Depending on your house temp, our frills tank at home has a 150w bulb on a stat, with uv on 10 hours daily. They also get misted and have loads of branches to climb on and loads of greenery.

Reptacular Ltd


----------



## tattooandy (Jul 16, 2009)

ok thanks for the advice. Do you recommend a heat bulb or ceramic also what level of uv. Ive got a 4ft uv what it be ok to run it top to bottom of the viv?


----------



## waynenoonan1234 (Sep 11, 2009)

i would say ceramic they give better heat if you have a normal bulb it will come on at night with the stat and wake up the frill. :bash: they need a 10% uv and would best to put it at top of viv as they realy need to climb! they are from austraila so need hot viv. as with some reps you need a hot side and a cool side but they like heat both sides. i have own a frill as you can see from the pic so this is from my experience. that size viv you have tattooandy sound perfect. will like to see pic when you get it mate. also get ready to be amazed!


----------



## Reptacular Ltd (Nov 1, 2008)

Ceramic can be used, we prefer to use bulbs as they give a better basking spot (both heat and light). 

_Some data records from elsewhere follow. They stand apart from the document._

Lemma replace_newlines_app (a b : string) :
  replace_newlines (a +:+ b) = replace_newlines a +:+ replace_newlines b.
Proof.
  induction a as [| c a IH]; [done |].
  rewrite append_cons. cbn [replace_newlines]. rewrite IH.
  by destruct (Ascii.eqb c LF).
Qed.

(** What is shown of a tool result is bounded whatever the content holds:
    at most 203 characters for a content that is not a text or that is a text
    without line feeds, at most 403 for any text (the cut comes first, and
    each of the 200 characters kept may be a line feed written as two); a
    text of 201 line feeds reaches the 403. *)
Theorem tool_result_display_bounded (float_repr : string -> string) :
  (forall s, String.length (tool_result_display float_repr (VStr s)) <= 403) /\
  (forall s, contains_char LF s = false ->
             String.length (tool_result_display float_repr (VStr s)) <= 203) /\
  (forall content, (forall s, content <> VStr s) ->
             String.length (tool_result_display float_repr content) <= 203) /\
  String.length (tool_result_display float_repr (VStr (str_repeat LF 201))) = 403.
Proof.
  assert (forall s, String.length
                      (if 200 <? String.length s
                       then str_take 100 s +:+ "..." +:+ str_last 100 s else s)
                    <= 203) as Hcut.
  { intros s. destruct (200 <? String.length s) eqn:E.
    - rewrite !length_append, length_str_take, length_str_last.
      change (String.length "...") with 3. lia.
    - apply Nat.ltb_ge in E. lia. }
  split; [| split; [| split]].
  - intros s. cbn [tool_result_display]. destruct (200 <? String.length s) eqn:E.
    + rewrite !replace_newlines_app, !length_append.
      pose proof (length_replace_newlines (str_take 100 s)) as H1.
      pose proof (length_replace_newlines (str_last 100 s)) as H2.
      rewrite length_str_take in H1. rewrite length_str_last in H2.
      change (String.length (replace_newlines "...")) with 3. lia.
    + apply Nat.ltb_ge in E. pose proof (length_replace_newlines s). lia.
  - intros s Hs. cbn [tool_result_display].
    rewrite replace_newlines_id; [apply Hcut |].
    destruct (200 <? String.length s); [| done].
    rewrite !contains_char_app, contains_char_take by done.
    unfold str_last. by rewrite contains_char_drop.
  - intros content Hc. rewrite (non_text_display_length _ _ Hc). lia.
  - vm_compute. reflexivity.
Qed.

Lemma tool_result_display_bounded_witness :
  String.length (tool_result_display (fun lexeme => lexeme) (VList [])) <= 203 /\
  String.length (tool_result_display (fun lexeme => lexeme)
                   (VStr (str_repeat "a" 300))) <= 203.
Proof.
  split.
  - refine (proj1 (proj2 (proj2 (tool_result_display_bounded (fun lexeme => lexeme))))
              (VList []) _).
    intros s. discriminate.
  - refine (proj1 (proj2 (tool_result_display_bounded (fun lexeme => lexeme)))
              (str_repeat "a" 300) _).
    vm_compute. reflexivity.
Defined.
(** The script of [attempts] failed retries: each is a failed
    navigation with its message, then the outcome of reloading the
    error page. *)
Definition failures (attempts : list (string * LoadResult)) : list LoadResult :=
  flat_map (fun a => [Failed (fst a); snd a]) attempts.

(** X16.  Once a retry handler is registered, any number of failed
    retries leaves it registered: each attempt answers
    [{error, success: false}] with the message of its own failure, and
    after all of them the channel still has the same handler. *)
Theorem failed_retries_keep_handler (attempts : list (string * LoadResult))
  (w : World) (channel : string) (h : RetryHandler) (rest : list LoadResult) :
  invokeHandlers (ipcMain w) !! channel = Some h ->
  script w = failures attempts ++ rest ->
  fst (invokeEach channel attempts w)
    = map (fun a => inr (mkRetryResult false (Some (fst a)))) attempts /\
  ipcMain (snd (invokeEach channel attempts w)) = ipcMain w /\
  script (snd (invokeEach channel attempts w)) = rest.
Proof.
  revert w. induction attempts as [|[msg reload] attempts IH]; intros w Hh Hs.
  - simpl in *. auto.
  - simpl in Hs.
    destruct (invoke_failed w channel h msg reload (failures attempts ++ rest) Hh Hs)
      as (w1 & Hinv & Hipc & Hscr).
    simpl. rewrite Hinv.
    assert (Hh1 : invokeHandlers (ipcMain w1) !! channel = Some h) by (rewrite Hipc; exact Hh).
    destruct (IH w1 Hh1 Hscr) as (Hr & Hi & Hsc).
    destruct (invokeEach channel attempts w1) as [rs w2]. simpl in *.
    split; [f_equal; exact Hr|]. split; [congruence | exact Hsc].
Qed.

Lemma failed_retries_keep_handler_witness :
  let w := snd (loadUrl (newErrorHandler "chat") "http://localhost:3015" "/chat"
                        (initial [Failed "down"; Loaded;
                                  Failed "still down"; Loaded;
                                  Failed "timeout"; Failed "no error page"])) in
  fst (invokeEach "retry-connection-chat" [("still down"%string, Loaded);
                                           ("timeout"%string, Failed "no error page")] w)
    = [inr (mkRetryResult false (Some "still down"%string));
       inr (mkRetryResult false (Some "timeout"%string))].
Proof.
  intros w.
  apply (failed_retries_keep_handler
           [("still down"%string, Loaded); ("timeout"%string, Failed "no error page")]
           w "retry-connection-chat"
           (mkRetryHandler (newErrorHandler "chat") "http://localhost:3015/chat") []).
  - vm_compute. reflexivity.
  - vm_compute. reflexivity.
Defined.

(** X17.  When the placeholder fails to load, the load sequence stops
    there: the content is never requested, the window shows what it
    showed before, no retry handler is registered, and the rejection
    is left unhandled. *)
Theorem placeholder_failure_stops_load (eh : WindowErrorHandler)
  (nextServerUrl path : string) (w : World) (msg : string) (rest : list LoadResult) :
  script w = Failed msg :: rest ->
  exists w' : World,
    initialLoad eh nextServerUrl path w = (inl (LoadError msg), w') /\
    pages w' = pages w /\ ipcMain w' = ipcMain w /\ script w' = rest.
Proof.
  intros Hs. run_load. rewrite Hs. simpl. eexists. split; [reflexivity|]. auto.
Qed.

Lemma placeholder_failure_stops_load_witness :
  exists w' : World,
    initialLoad (newErrorHandler "chat") "http://localhost:3015" "/chat"
                (initial [Failed "ERR_FILE_NOT_FOUND"; Loaded])
    = (inl (LoadError "ERR_FILE_NOT_FOUND"), w') /\
    pages w' = ∅ /\ script w' = [Loaded].
Proof.
  destruct (placeholder_failure_stops_load (newErrorHandler "chat")
              "http://localhost:3015" "/chat"
              (initial [Failed "ERR_FILE_NOT_FOUND"; Loaded])
              "ERR_FILE_NOT_FOUND" [Loaded] eq_refl)
    as (w' & H1 & H2 & _ & H3).
  exists w'. split; [exact H1|]. split; [exact H2 | exact H3].
Defined.

End BrowserLoadFacts.

Module RegistryMoreFacts.
Import StateExn Registry RegistryFacts.

Section HostMore.

Variable platform : Electron.Platform.
Variable getDisplayNearestPoint : Z -> Z -> Electron.Display.

Lemma liveWindowOf_current (s : App) (r : nat) (b : Browser) :
  wf s -> heap s !! r = Some b ->
  exists n w, _browserWindow b = Some n /\ natives s !! n = Some w /\
              liveWindowOf b s = (if isDestroyed w then None else Some n) /\
              currentDestroyed b s = isDestroyed w.
Proof.
  intros Hwf Hb. destruct (wf_current s Hwf r b Hb) as (n & w & Hn & Hw & _).
  exists n, w. unfold liveWindowOf, currentDestroyed. rewrite Hn, Hw. auto.
Qed.

(** X18.  In every reachable state [isWindowValid id] answers true
    exactly when the map holds an instance for [id], also when that
    instance's window has been destroyed: reading [browserWindow]
    builds a new window first, so the number of native windows grows
    by one in that case and is unchanged otherwise. *)
Theorem isWindowValid_rebuilds (s : App) (id : string) :
  reachable platform getDisplayNearestPoint s ->
  (browsers s !! id = None -> isWindowValid id s = (inr false, s)) /\
  (forall (r : nat) (b : Browser),
     browsers s !! id = Some r -> heap s !! r = Some b ->
     fst (isWindowValid id s) = inr true /\
     length (natives (snd (isWindowValid id s)))
     = (if currentDestroyed b s then S (length (natives s)) else length (natives s))).
Proof.
  intros Hreach. pose proof (wf_reachable platform getDisplayNearestPoint s Hreach) as Hwf.
  split.
  - intros Hnone. unfold isWindowValid, bind, gets. rewrite Hnone. reflexivity.
  - intros r b Hr Hb.
    destruct (liveWindowOf_current s r b Hwf Hb) as (n & w & Hn & Hw & Hlive & Hgone).
    unfold isWindowValid, browserWindow, bind, gets, modify. rewrite Hr. cbn [fst snd].
    unfold Browser_retrieveOrInitialize. rewrite Hb, Hlive, Hgone.
    destruct (isDestroyed w) eqn:Hd.
    + cbn [heap natives].
      rewrite list_lookup_insert_eq by (eapply lookup_lt_Some; eauto).
      cbn [mbind option_bind _browserWindow]. rewrite lookup_snoc_length.
      cbn [fst snd natives]. rewrite length_app. simpl. split; [reflexivity | lia].
    + rewrite Hb. cbn [mbind option_bind]. rewrite Hn. cbn [mbind option_bind].
      rewrite Hw, Hd. split; reflexivity.
Qed.

Lemma runDisplay_destroyed_show (s : App) (n : nat) (w : NativeWindow) (m : bool) :
  natives s !! n = Some w -> isDestroyed w = true ->
  runDisplay n (DisplayManager.showWindow platform m) s
  = mkApp (isQuiting s) (natives s) (heap s) (browsers s) (dockVisible s)
          (logs s ++ ["[" +:+ identifier (config w) +:+ "] Cannot show destroyed window"]).
Proof.
  intros Hn Hd. unfold runDisplay, DisplayManager.showWindow. rewrite Hn.
  cbn [DisplayManager.window]. unfold isDestroyed in Hd. rewrite Hd.
  unfold DisplayManager.warn, DisplayManager.tag.
  cbn [DisplayManager.window DisplayManager.identifier DisplayManager.wasMainWindowFocused
       DisplayManager.warnings app].
  destruct w; cbn [creator config state wasMainWindowFocused closeListener loadPhase inbox] in *.
  rewrite list_insert_id by exact Hn. reflexivity.
Qed.

(** X19.  In every reachable state, showing an identifier whose
    window has been destroyed brings no window back: the display
    manager refuses, the log grows by the one warning
    [[<identifier>] Cannot show destroyed window], and no window, no
    Browser, no registry entry and not the dock changes. *)
Theorem show_destroyed_is_refused (s : App) (id : string) (r : nat) (b : Browser) :
  reachable platform getDisplayNearestPoint s ->
  browsers s !! id = Some r -> heap s !! r = Some b ->
  currentDestroyed b s = true ->
  logs (step platform getDisplayNearestPoint (OpShow id) s)
  = logs s ++ ["[" +:+ id +:+ "] Cannot show destroyed window"] /\
  natives (step platform getDisplayNearestPoint (OpShow id) s) = natives s /\
  heap (step platform getDisplayNearestPoint (OpShow id) s) = heap s /\
  browsers (step platform getDisplayNearestPoint (OpShow id) s) = browsers s /\
  dockVisible (step platform getDisplayNearestPoint (OpShow id) s) = dockVisible s /\
  isQuiting (step platform getDisplayNearestPoint (OpShow id) s) = isQuiting s.
Proof.
  intros Hreach Hr Hb Hgone.
  pose proof (wf_reachable platform getDisplayNearestPoint s Hreach) as Hwf.
  destruct (liveWindowOf_current s r b Hwf Hb) as (n & w & Hn & Hw & _ & Hcd).
  rewrite Hgone in Hcd. symmetry in Hcd.
  assert (Hid : identifier (config w) = id).
  { destruct (wf_entries s Hwf id r Hr) as (b' & Hb' & Hid).
    destruct (wf_current s Hwf r b Hb) as (n' & w' & Hn' & Hw' & _ & Hcf & _).
    assert (n' = n) by congruence. subst n'.
    assert (w' = w) by congruence. subst w'.
    assert (b' = b) by congruence. subst b'. rewrite Hcf. exact Hid. }
  assert (Hstep : step platform getDisplayNearestPoint (OpShow id) s
                  = mkApp (isQuiting s) (natives s) (heap s) (browsers s) (dockVisible s)
                          (logs s ++ ["[" +:+ id +:+ "] Cannot show destroyed window"])).
  { unfold step. cbn [perform]. unfold bind at 1.
    rewrite (retrieveByIdentifier_held id r s Hr).
    unfold Browser_show, bind, gets. rewrite Hb. cbn [fst snd]. rewrite Hgone.
    cbn [negb]. unfold ret. rewrite Hn.
    unfold displayShowWindow, bind, gets. rewrite Hw, Hcd. unfold modify. cbn [snd].
    rewrite (runDisplay_destroyed_show s n w false Hw Hcd), Hid. reflexivity. }
  rewrite Hstep. repeat split.
Qed.





End HostMore.
Lemma adjacent_files_elem ci i f :
  f ∈ adjacent_files ci i ↔
  ∃ k, (k = i ∨ (k = i - 1 ∧ i > 0) ∨ k = i + 1) ∧ ci !! k = Some f.
Proof.
  unfold adjacent_files.
  assert (∀ l k, f ∈ match ci !! k with Some x => set_add x l | None => l end
                 ↔ f ∈ l ∨ ci !! k = Some f) as Hstep.
  { intros l k. destruct (ci !! k) as [x|].
    - rewrite set_add_elem.
      split; (intros [H|H]; [by left|right; by simplify_eq]).
    - split; [by left|]. by intros [H|H]. }
  split.
  - intros Hf.
    apply Hstep in Hf as [Hf|Hf]; [|exists (i + 1); auto].
    case_bool_decide as Hpos.
    + apply Hstep in Hf as [Hf|Hf]; [|exists (i - 1); auto].
      apply Hstep in Hf as [Hf|Hf]; [by inversion Hf|exists i; auto].
    + apply Hstep in Hf as [Hf|Hf]; [by inversion Hf|exists i; auto].
  - intros (k & Hk & Hf). apply Hstep.
    destruct Hk as [->|[[-> Hpos]| ->]]; [left|left|by right].
    + case_bool_decide; apply Hstep; [left|by right].
      apply Hstep. by right.
    + rewrite bool_decide_eq_true_2 by done. apply Hstep. by right.
Qed.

As stated previously we use a higher wattage bulb on a stat to control the temperatures. If this is a white light, it must be turned off at night. A coloured bulb can be used to achieve the optimum night time temperature. Or you could do what we do as we breed frillies and Australian water dragons and have a 150w red bulb on a day night stat. So it keeps the optimum temperatures both day and night. Gives them a basking spot and keeps them healthy.

This should be the only heating you will need. It has worked for us for many years. .As for the previously mentioned heat mats they should not be used for arboreal lizards. Alot of these type of reptiles do not spend hardly anytime of the floor and a heat mat will be a waste of electricity and will do more harm, than good for your reptile. As i have previously stated the heat gradient needs to be from the top to the bottom. So your optimum temperature should be where they will spend most of their time basking. anything below that should be cooler. Hence they can move down to cool off, or up to warm up. If a heat mat is used as previously mentioned then heat rises, so its going to be fairly warm all throughout the viv. In that size viv if you get your basking temperature right, the rest will follow. As obviously its going to be warmer nearer to the bulb.


Yes 10% or even better the new 12% tubes are ideal for them.


----------